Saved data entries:
(** The write that a rising edge from [s] commits. *)
Definition committed s : list (Z * Z) :=
  let s1 := Evaluate (set_clk s 1) in
  if truthy (axi_b_ready_o (core_out (top_ s1))) then [(write_address_ s, write_data_ s)] else [].

(** States reached by clock edges and changes of the reset, with the writes
    committed on the way. *)
Inductive edges s : list (Z * Z) → gol T → Prop :=
| edges_nil : edges s [] s
| edges_rise ws s1 s2 : edges s ws s1 → result (RisingEdge s1) = Ok s2 → edges s (ws ++ committed s1) s2
| edges_fall ws s1 : edges s ws s1 → edges s ws (FallingEdge s1)
| edges_reset ws s1 r : edges s ws s1 → edges s ws (Evaluate (set_rstn s1 r))
| edges_low ws s1 r : edges s ws s1 → edges s ws (Evaluate (set_rstn (set_clk s1 0) r)).

Lemma CommitWrite_ok s :
  ∃ s', result (CommitWrite s) = Ok s' ∧ rising_edges_ s' = rising_edges_ s ∧
    marks_ s' = run mark_write (marks_ s)
                  (if truthy (axi_b_ready_o (core_out (top_ s))) then [(write_address_ s, write_data_ s)] else []).
Proof.
  unfold CommitWrite. cbv zeta. destruct (truthy _); cbn [negb run]; [|by eexists].
  unfold mark_write. cbn [fst snd]. destruct (_ =? kPayloadAddress); [by eexists|].
  destruct (_ =? kEventAddress); [by eexists|]. destruct (_ || _); by eexists.
Qed.

Lemma RisingEdge_ok s :
  ∃ s', result (RisingEdge s) = Ok s' ∧ rising_edges_ s' = u64 (rising_edges_ s + 1) ∧
    marks_ s' = run mark_write (marks_ s) (committed s).
Proof.
  unfold RisingEdge, committed. rewrite result_bind.
  destruct (CommitWrite_ok (count_edge (Evaluate (set_clk s 1)))) as (s' & E & Hr & Hm).
  rewrite E. eexists. split; [done|]. done.
Qed.

Lemma edges_marks s ws s' : edges s ws s' → marks_ s' = run mark_write (marks_ s) ws.
Proof.
  induction 1 as [|ws s1 s2 _ IH E|ws s1 _ IH|ws s1 r _ IH|ws s1 r _ IH]; [done| |done..].
  destruct (RisingEdge_ok s1) as (s3 & E' & _ & Hm). rewrite E in E'. simplify_eq/=.
  by rewrite run_app, Hm, IH.
Qed.

(** Rising edges are counted, up to a bound far below the counter's range. *)
Definition fits_counter s (n : Z) : Prop := 0 <= rising_edges_ s ∧ rising_edges_ s + n < 2 ^ 64.

Lemma cycle_ok s0 ws s :
  edges s0 ws s → fits_counter s 1 →
  ∃ vs s', result (cycle s) = Ok s' ∧ edges s0 (ws ++ vs) s' ∧ rising_edges_ s' = rising_edges_ s + 1.
Proof.
  intros He Hf. destruct (RisingEdge_ok s) as (s1 & E & Hr & _).
  exists (committed s), (FallingEdge s1). unfold cycle. rewrite result_bind, E. split; [done|].
  split; [by apply edges_fall, edges_rise|]. cbn. rewrite Hr. apply wrap_small.
  unfold fits_counter in Hf. lia.
Qed.

Lemma cycles_ok n s0 ws s :
  edges s0 ws s → fits_counter s (Z.of_nat n) →
  ∃ vs s', result (cycles n s) = Ok s' ∧ edges s0 (ws ++ vs) s' ∧
    rising_edges_ s' = rising_edges_ s + Z.of_nat n.
Proof.
  revert ws s. induction n as [|n IH]; intros ws s He Hf; cbn [cycles].
  - exists [], s. rewrite app_nil_r. split; [done|]. split; [done|]. lia.
  - unfold fits_counter in *. destruct (cycle_ok s0 ws s He) as (vs & s1 & E1 & He1 & Hr1); [unfold fits_counter; lia|].
    destruct (IH (ws ++ vs) s1 He1) as (vs' & s2 & E2 & He2 & Hr2); [lia|].
    exists (vs ++ vs'), s2. rewrite result_bind, E1, app_assoc. split; [done|]. split; [done|]. lia.
Qed.

Lemma reset_loop_ok l s0 ws s :
  edges s0 ws s → fits_counter s (Z.of_nat (length l)) →
  ∃ ws' s', result (reset_loop l s) = Ok s' ∧ edges s0 ws' s' ∧
    rising_edges_ s' = rising_edges_ s + Z.of_nat (length l).
Proof.
  revert ws s. induction l as [|e l IH]; intros ws s He Hf; cbn [reset_loop length].
  - exists ws, s. split; [done|]. split; [done|]. lia.
  - cbn [length] in Hf. unfold fits_counter in *. destruct (RisingEdge_ok s) as (s1 & E1 & Hr1 & _).
    assert (rising_edges_ s1 = rising_edges_ s + 1) as Hr by (rewrite Hr1; apply wrap_small; lia).
    destruct (IH (ws ++ committed s) (FallingEdge s1)) as (ws2 & s2 & E2 & He2 & Hr2);
      [by apply edges_fall, edges_rise|cbn; lia|].
    exists ws2, s2. rewrite result_bind, E1, result_bind. cbn -[reset_loop FallingEdge result].
    split; [done|]. split; [done|]. cbn in Hr2. lia.
Qed.

Lemma watch_loop_ok fuel s0 ws s :
  edges s0 ws s → fits_counter s kWatchdogCycles → kWatchdogCycles - rising_edges_ s <= Z.of_nat fuel →
  ∃ ws' s', result (watch_loop fuel s) = Ok s' ∧ edges s0 ws' s' ∧
    (rising_edges_ s <= rising_edges_ s' <= Z.max (rising_edges_ s) kWatchdogCycles).
Proof.
  revert ws s. induction fuel as [|fuel IH]; intros ws s He Hf Hn; cbn [watch_loop];
    destruct (negb (done_ (marks_ s)) && (rising_edges_ s <? kWatchdogCycles)) eqn:Ec.
  1: (bool_to_prop; lia).
  1, 3: (exists ws, s; split; [done|]; split; [done|]; lia).
  bool_to_prop. unfold fits_counter in *.
  destruct (cycle_ok s0 ws s He) as (vs & s1 & E1 & He1 & Hr1); [unfold fits_counter, kWatchdogCycles in *; lia|].
  destruct (IH (ws ++ vs) s1 He1) as (ws2 & s2 & E2 & He2 & Hr2); [unfold kWatchdogCycles in *; lia|lia|].
  exists ws2, s2. rewrite result_bind, E1. split; [done|]. split; [done|]. lia.
Qed.

(** *** Runs that finish *)

Lemma cycle_edge s s1 :
  result (cycle s) = Ok s1 → fits_counter s 1 → rising_edges_ s1 = rising_edges_ s + 1.
Proof.
  intros E Hf. destruct (cycle_ok s [] s (edges_nil s) Hf) as (vs & s2 & E2 & _ & Hr). rewrite E in E2. by injection E2 as <-.
Qed.

Lemma cycles_app m n s s1 : result (cycles m s) = Ok s1 → result (cycles (m + n) s) = result (cycles n s1).
Proof.
  revert s. induction m as [|m IH]; intros s; cbn [cycles Nat.add]; [by intros [= <-]|].
  rewrite !result_bind. destruct (result (cycle s)) as [s2|]; [apply IH|done].
Qed.

(** The main loop stops at the first cycle that has event 6. *)
Definition first_done s (m : nat) (s' : gol T) : Prop :=
  result (cycles m s) = Ok s' ∧ done_ (marks_ s') = true ∧
  ∀ k sk, (k < m)%nat → result (cycles k s) = Ok sk → done_ (marks_ sk) = false.

Lemma watch_loop_done n fuel s sn :
  result (cycles n s) = Ok sn → done_ (marks_ sn) = true →
  0 <= rising_edges_ s → rising_edges_ s + Z.of_nat n <= kWatchdogCycles → (n <= fuel)%nat →
  ∃ m s', (m <= n)%nat ∧ first_done s m s' ∧ result (watch_loop fuel s) = Ok s'.
Proof.
  revert fuel s. induction n as [|n IH]; intros fuel s E Hd H0 Hw Hf;
    (destruct (done_ (marks_ s)) eqn:Ed;
     [exists 0%nat, s; split; [lia|]; split; [split_and!; [done|done|lia]|]; destruct fuel; cbn [watch_loop]; by rewrite Ed|]).
  { cbn [cycles] in E. injection E as ->. congruence. }
  destruct fuel as [|fuel]; [lia|]. cbn [cycles] in E. apply result_bind_Ok in E as (s1 & E1 & E).
  pose proof (cycle_edge _ _ E1) as Hr. unfold fits_counter, kWatchdogCycles in Hr.
  specialize (Hr ltac:(unfold kWatchdogCycles in *; lia)).
  destruct (IH fuel s1 E Hd) as (m & s' & Hm & (C & D & F) & W); [lia|lia|lia|].
  exists (S m), s'. split; [lia|]. split; [split_and!|].
  - cbn [cycles]. by rewrite result_bind, E1.
  - done.
  - intros [|k] sk Hk; [cbn [cycles]; intros [= <-]; done|]. cbn [cycles]. rewrite result_bind, E1.
    apply F. lia.
  - cbn [watch_loop]. rewrite Ed, (proj2 (Z.ltb_lt _ _)) by lia. cbn [negb andb].
    by rewrite result_bind, E1.
Qed.

(** The state in which the main loop starts. *)
Definition released s : io (gol T) :=
  s ← reset_loop [1; 2; 3; 4; 5] (Evaluate (set_rstn (set_clk s 0) 0));
  mret (Evaluate (set_rstn s 1)).

(** ** Properties *)

(** C22. The harness always comes to a verdict.  From a fresh state [Run] returns
    after at most the watchdog's cycles and five more; it returns 1 exactly
    when event 6 was never committed, and otherwise 0 exactly when the events
    committed are 1 to 6 in this order, the payload in force at event 5 is the
    expected checksum and, if cycles are expected, that at event 4 their
    number; otherwise it returns 2.  Writes to other addresses between them do
    not matter. *)
Theorem gol_run_verdict fuel ec ey s :
  marks_ s = marks_init → rising_edges_ s = 0 → kWatchdogCycles <= Z.of_nat fuel →
  ∃ code s' ws, result (Run fuel ec ey s) = Ok (code, s') ∧ edges s ws s' ∧
    rising_edges_ s' <= kWatchdogCycles + 5 ∧
    (code = 1 ↔ 6 ∉ events_in ws) ∧ (code = 0 ↔ passes ec ey ws) ∧ (code = 0 ∨ code = 1 ∨ code = 2).
Proof.
  intros Hm Hr Hf.
  assert (∀ ws s', edges s ws s' → marks_ s' = run mark_write marks_init ws) as Hmarks.
  { intros ws s' E. by rewrite (edges_marks _ _ _ E), Hm. }
  set (s0 := Evaluate (set_rstn (set_clk s 0) 0)).
  assert (edges s [] s0) as E0 by (apply edges_low, edges_nil).
  destruct (reset_loop_ok [1; 2; 3; 4; 5] s [] s0 E0) as (ws1 & s1 & R1 & E1 & C1).
  { unfold fits_counter. cbn. lia. }
  set (s2 := Evaluate (set_rstn s1 1)). assert (edges s ws1 s2) as E2 by (by apply edges_reset).
  assert (rising_edges_ s2 = 5) as C2 by (change (rising_edges_ s1 = 5); rewrite C1; cbn; lia).
  destruct (watch_loop_ok fuel s ws1 s2 E2) as (ws3 & s3 & R3 & E3 & C3);
    [unfold fits_counter, kWatchdogCycles; lia|unfold kWatchdogCycles in *; lia|].
  pose proof (Hmarks _ _ E3) as M3. destruct (marks_log ws3) as (_ & _ & D3). rewrite <- M3 in D3.
  unfold Run. fold s0. rewrite result_bind, R1. cbv zeta. fold s2. rewrite result_bind.
  change (result (emit _)) with (Ok tt). cbv iota. rewrite result_bind, R3.
  destruct (done_ (marks_ s3)) eqn:Hd; cbn [negb].
  - destruct (cycles_ok 5 s ws3 s3 E3) as (vs & s4 & R4 & E4 & C4);
      [unfold fits_counter, kWatchdogCycles in *; lia|].
    pose proof (Hmarks _ _ E4) as M4. exists (if pass ec ey (marks_ s4) then 0 else 2), s4, (ws3 ++ vs).
    rewrite result_bind, R4. split; [by destruct (ey =? 0)|]. split; [done|]. split; [unfold kWatchdogCycles in *; lia|].
    rewrite <- pass_spec, <- M4. assert (6 ∈ events_in (ws3 ++ vs)) as H6.
    { rewrite events_in_app, elem_of_app. left. by apply D3. }
    destruct (pass ec ey (marks_ s4)); naive_solver.
  - exists 1, s3, ws3. split; [done|]. split; [done|]. split; [unfold kWatchdogCycles in *; lia|].
    assert (6 ∉ events_in ws3) as H6 by (intros H6; apply D3 in H6; done).
    split; [naive_solver|]. split; [|naive_solver]. split; [done|]. intros [Hp _].
    exfalso. apply H6. rewrite Hp. decide_now.
Qed.

(** C23. A program that reaches its last event is judged on time.  If the core,
    clocked freely from the release of its reset, has event 6 committed
    within [n] cycles, inside the watchdog's budget, then the harness returns
    with a verdict other than the watchdog's, as soon as the first such cycle
    and five more are over, in the state the core is in then. *)
Theorem gol_run_finishes n fuel ec ey s g gn :
  rising_edges_ s = 0 → result (released s) = Ok g →
  result (cycles n g) = Ok gn → done_ (marks_ gn) = true →
  5 + Z.of_nat n <= kWatchdogCycles → (n <= fuel)%nat →
  ∃ m s' code, (m <= n)%nat ∧ (∃ gm, first_done g m gm) ∧ result (cycles (m + 5) g) = Ok s' ∧
    result (Run fuel ec ey s) = Ok (code, s') ∧
    code = (if pass ec ey (marks_ s') then 0 else 2) ∧ rising_edges_ s' = 5 + Z.of_nat m + 5.
Proof.
  intros Hr Hg Hn Hd Hw Hf. unfold released in Hg. apply result_bind_Ok in Hg as (s1 & R1 & Hg).
  cbn [result mret io_ret snd] in Hg. injection Hg as <-. set (g := Evaluate (set_rstn s1 1)) in *.
  destruct (reset_loop_ok [1; 2; 3; 4; 5] s [] _ (edges_low s [] s 0 (edges_nil s))) as (ws & s1' & R1' & _ & C1).
  { unfold fits_counter. cbn. lia. }
  rewrite R1 in R1'. simplify_eq. assert (rising_edges_ g = 5) as Cg by (change (rising_edges_ s1' = 5); rewrite C1; cbn; lia).
  destruct (watch_loop_done n fuel g gn Hn Hd) as (m & gm & Hm & Hfirst & W); [lia|lia|done|].
  destruct (cycles_ok (m + 5) g [] g (edges_nil g)) as (vs & s' & R4 & _ & C4);
    [unfold fits_counter, kWatchdogCycles in *; lia|].
  destruct Hfirst as (R3 & D3 & F3). pose proof (cycles_app m 5 g gm R3) as A. rewrite R4 in A.
  exists m, s', (if pass ec ey (marks_ s') then 0 else 2). split; [done|]. split; [by exists gm|]. split; [done|].
  split; [|split; [done|lia]]. unfold Run. rewrite result_bind, R1. cbv zeta. fold g. rewrite result_bind.
  change (result (emit _)) with (Ok tt). cbv iota. rewrite result_bind, W, D3. cbn [negb].
  rewrite result_bind, <- A. by destruct (ey =? 0).
Qed.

**Problem:** From the entries above, write out only the lines starting at the line that holds "[exists 0%nat, s;" and ending at the line that holds "- intros [|k]", keeping both and matching them exactly.

**Finished task:**
     [exists 0%nat, s; split; [lia|]; split; [split_and!; [done|done|lia]|]; destruct fuel; cbn [watch_loop]; by rewrite Ed|]).
  { cbn [cycles] in E. injection E as ->. congruence. }
  destruct fuel as [|fuel]; [lia|]. cbn [cycles] in E. apply result_bind_Ok in E as (s1 & E1 & E).
  pose proof (cycle_edge _ _ E1) as Hr. unfold fits_counter, kWatchdogCycles in Hr.
  specialize (Hr ltac:(unfold kWatchdogCycles in *; lia)).
  destruct (IH fuel s1 E Hd) as (m & s' & Hm & (C & D & F) & W); [lia|lia|lia|].
  exists (S m), s'. split; [lia|]. split; [split_and!|].
  - cbn [cycles]. by rewrite result_bind, E1.
  - done.
  - intros [|k] sk Hk; [cbn [cycles]; intros [= <-]; done|]. cbn [cycles]. rewrite result_bind, E1.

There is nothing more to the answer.